_REQUIREMENT_
A line below contains "Forall (round_ok fuel) rounds → follows", and a later one contains "4); (CWait, 4)].". Repeat both, with every line between them, exactly.

_SOURCE DATA_
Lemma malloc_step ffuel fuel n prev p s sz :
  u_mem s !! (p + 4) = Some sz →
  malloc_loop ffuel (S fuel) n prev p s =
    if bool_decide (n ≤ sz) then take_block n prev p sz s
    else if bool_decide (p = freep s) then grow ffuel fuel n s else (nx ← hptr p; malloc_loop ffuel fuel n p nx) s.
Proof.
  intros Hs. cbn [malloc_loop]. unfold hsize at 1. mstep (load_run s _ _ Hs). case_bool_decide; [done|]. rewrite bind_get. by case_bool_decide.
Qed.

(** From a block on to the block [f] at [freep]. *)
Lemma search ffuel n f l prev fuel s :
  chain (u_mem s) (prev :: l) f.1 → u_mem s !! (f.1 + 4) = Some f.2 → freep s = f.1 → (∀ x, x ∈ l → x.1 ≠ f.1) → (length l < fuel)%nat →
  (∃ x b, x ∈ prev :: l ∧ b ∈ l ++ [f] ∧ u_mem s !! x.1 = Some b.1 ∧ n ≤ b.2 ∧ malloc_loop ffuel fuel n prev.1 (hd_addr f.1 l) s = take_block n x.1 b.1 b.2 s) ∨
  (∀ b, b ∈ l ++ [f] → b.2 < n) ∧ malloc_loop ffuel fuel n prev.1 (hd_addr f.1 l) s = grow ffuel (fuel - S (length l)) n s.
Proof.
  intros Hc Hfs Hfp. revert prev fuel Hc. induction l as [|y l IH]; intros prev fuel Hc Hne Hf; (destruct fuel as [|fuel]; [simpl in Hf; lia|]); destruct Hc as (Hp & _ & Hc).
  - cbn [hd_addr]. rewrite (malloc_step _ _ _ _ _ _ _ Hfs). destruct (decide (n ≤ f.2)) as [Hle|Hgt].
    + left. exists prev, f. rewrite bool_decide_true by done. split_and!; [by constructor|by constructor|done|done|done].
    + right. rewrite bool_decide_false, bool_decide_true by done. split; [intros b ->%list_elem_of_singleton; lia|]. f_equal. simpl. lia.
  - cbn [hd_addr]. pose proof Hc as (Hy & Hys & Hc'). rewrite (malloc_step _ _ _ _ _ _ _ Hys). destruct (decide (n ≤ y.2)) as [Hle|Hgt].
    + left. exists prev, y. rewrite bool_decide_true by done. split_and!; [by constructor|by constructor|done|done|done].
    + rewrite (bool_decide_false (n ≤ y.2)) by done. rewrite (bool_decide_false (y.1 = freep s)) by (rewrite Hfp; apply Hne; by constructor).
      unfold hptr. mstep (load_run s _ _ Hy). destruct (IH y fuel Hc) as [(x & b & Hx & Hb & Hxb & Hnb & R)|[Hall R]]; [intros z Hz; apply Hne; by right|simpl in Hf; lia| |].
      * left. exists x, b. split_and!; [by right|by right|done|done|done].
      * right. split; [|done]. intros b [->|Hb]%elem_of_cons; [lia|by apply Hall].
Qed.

* * *

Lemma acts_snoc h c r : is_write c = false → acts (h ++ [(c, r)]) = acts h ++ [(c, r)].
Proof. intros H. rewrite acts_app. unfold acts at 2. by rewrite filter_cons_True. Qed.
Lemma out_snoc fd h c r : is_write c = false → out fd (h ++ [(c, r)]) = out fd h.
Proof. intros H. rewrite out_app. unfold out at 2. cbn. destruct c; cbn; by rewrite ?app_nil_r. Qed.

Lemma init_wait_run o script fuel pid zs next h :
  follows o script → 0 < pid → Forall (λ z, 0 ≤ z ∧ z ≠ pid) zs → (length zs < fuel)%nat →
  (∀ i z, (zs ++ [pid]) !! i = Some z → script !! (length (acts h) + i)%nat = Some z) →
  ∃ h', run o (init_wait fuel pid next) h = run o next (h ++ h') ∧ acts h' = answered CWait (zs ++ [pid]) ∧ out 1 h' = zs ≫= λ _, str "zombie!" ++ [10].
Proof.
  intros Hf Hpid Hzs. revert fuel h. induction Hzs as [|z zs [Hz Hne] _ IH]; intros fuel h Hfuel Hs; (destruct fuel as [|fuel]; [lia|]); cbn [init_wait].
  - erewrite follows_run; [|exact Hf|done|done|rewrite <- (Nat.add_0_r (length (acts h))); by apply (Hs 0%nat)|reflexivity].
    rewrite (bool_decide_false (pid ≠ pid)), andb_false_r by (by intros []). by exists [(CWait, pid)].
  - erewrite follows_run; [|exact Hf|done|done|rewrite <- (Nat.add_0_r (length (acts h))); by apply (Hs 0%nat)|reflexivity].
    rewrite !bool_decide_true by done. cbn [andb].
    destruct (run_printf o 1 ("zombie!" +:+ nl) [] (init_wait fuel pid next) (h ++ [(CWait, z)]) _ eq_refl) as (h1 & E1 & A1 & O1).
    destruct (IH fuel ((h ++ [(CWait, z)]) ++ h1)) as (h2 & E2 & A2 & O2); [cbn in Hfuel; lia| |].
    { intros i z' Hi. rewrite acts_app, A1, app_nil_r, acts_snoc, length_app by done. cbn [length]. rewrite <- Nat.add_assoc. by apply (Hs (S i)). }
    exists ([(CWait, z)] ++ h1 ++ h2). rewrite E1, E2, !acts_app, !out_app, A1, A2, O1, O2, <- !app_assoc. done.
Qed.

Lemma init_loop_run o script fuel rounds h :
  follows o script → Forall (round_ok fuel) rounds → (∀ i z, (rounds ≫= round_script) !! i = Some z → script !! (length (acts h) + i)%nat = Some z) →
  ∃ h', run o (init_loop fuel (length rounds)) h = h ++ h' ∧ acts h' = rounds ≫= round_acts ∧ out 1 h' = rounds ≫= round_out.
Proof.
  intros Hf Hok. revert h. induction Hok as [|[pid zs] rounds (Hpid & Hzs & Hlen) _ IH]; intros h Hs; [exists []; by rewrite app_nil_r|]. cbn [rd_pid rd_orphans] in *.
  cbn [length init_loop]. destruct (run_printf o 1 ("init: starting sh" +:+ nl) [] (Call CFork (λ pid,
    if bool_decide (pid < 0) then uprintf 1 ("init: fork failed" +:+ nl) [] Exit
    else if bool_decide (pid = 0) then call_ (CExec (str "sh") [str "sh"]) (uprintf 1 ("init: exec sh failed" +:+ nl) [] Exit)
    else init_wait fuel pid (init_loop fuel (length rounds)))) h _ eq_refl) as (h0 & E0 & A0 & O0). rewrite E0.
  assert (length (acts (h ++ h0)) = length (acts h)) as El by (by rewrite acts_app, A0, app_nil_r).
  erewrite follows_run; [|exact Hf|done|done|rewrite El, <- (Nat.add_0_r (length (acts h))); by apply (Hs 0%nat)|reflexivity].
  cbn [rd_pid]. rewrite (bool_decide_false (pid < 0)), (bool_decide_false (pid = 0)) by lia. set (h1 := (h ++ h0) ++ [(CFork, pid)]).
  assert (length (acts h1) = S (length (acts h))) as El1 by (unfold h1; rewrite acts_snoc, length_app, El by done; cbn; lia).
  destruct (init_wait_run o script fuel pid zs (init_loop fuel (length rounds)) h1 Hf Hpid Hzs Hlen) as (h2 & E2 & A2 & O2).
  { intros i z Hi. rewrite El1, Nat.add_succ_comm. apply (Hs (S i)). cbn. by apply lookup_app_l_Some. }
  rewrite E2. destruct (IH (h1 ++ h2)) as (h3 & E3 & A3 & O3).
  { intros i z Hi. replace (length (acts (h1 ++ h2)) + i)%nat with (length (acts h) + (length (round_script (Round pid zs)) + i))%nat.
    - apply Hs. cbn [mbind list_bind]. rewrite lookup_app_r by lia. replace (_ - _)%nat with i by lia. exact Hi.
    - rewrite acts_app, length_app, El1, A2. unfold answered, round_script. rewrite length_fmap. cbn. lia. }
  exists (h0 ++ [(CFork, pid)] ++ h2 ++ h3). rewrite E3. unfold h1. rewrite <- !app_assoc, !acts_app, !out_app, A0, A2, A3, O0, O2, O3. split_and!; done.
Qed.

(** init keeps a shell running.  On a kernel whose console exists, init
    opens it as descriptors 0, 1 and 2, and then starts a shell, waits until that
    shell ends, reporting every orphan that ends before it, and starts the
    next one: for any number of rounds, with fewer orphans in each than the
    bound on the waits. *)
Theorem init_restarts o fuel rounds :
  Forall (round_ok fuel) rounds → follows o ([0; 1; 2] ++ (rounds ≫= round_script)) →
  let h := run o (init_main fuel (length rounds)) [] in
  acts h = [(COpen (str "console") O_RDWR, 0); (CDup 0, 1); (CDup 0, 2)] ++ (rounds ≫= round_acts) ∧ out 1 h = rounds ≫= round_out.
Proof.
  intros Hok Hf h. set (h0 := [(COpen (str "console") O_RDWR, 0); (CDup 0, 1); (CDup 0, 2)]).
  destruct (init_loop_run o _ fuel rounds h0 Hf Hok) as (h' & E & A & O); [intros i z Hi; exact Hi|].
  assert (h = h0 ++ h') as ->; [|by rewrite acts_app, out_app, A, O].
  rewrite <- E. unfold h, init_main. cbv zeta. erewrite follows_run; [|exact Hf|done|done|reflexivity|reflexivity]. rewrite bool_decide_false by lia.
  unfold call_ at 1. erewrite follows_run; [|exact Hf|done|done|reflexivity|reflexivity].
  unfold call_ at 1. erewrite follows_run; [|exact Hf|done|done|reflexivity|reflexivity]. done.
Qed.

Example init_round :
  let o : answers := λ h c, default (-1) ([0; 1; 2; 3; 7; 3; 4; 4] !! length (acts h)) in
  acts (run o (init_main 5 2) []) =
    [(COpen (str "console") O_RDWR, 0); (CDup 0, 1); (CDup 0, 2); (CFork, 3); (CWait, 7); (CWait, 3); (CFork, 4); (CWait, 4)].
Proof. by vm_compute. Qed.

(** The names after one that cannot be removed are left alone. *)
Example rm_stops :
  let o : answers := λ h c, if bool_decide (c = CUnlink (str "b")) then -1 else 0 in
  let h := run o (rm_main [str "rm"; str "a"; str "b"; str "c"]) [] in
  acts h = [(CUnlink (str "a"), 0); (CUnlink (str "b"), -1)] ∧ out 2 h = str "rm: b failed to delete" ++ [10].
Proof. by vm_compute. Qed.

_RESPONSE BELOW_
  Forall (round_ok fuel) rounds → follows o ([0; 1; 2] ++ (rounds ≫= round_script)) →
  let h := run o (init_main fuel (length rounds)) [] in
  acts h = [(COpen (str "console") O_RDWR, 0); (CDup 0, 1); (CDup 0, 2)] ++ (rounds ≫= round_acts) ∧ out 1 h = rounds ≫= round_out.
Proof.
  intros Hok Hf h. set (h0 := [(COpen (str "console") O_RDWR, 0); (CDup 0, 1); (CDup 0, 2)]).
  destruct (init_loop_run o _ fuel rounds h0 Hf Hok) as (h' & E & A & O); [intros i z Hi; exact Hi|].
  assert (h = h0 ++ h') as ->; [|by rewrite acts_app, out_app, A, O].
  rewrite <- E. unfold h, init_main. cbv zeta. erewrite follows_run; [|exact Hf|done|done|reflexivity|reflexivity]. rewrite bool_decide_false by lia.
  unfold call_ at 1. erewrite follows_run; [|exact Hf|done|done|reflexivity|reflexivity].
  unfold call_ at 1. erewrite follows_run; [|exact Hf|done|done|reflexivity|reflexivity]. done.
Qed.

Example init_round :
  let o : answers := λ h c, default (-1) ([0; 1; 2; 3; 7; 3; 4; 4] !! length (acts h)) in
  acts (run o (init_main 5 2) []) =
    [(COpen (str "console") O_RDWR, 0); (CDup 0, 1); (CDup 0, 2); (CFork, 3); (CWait, 7); (CWait, 3); (CFork, 4); (CWait, 4)].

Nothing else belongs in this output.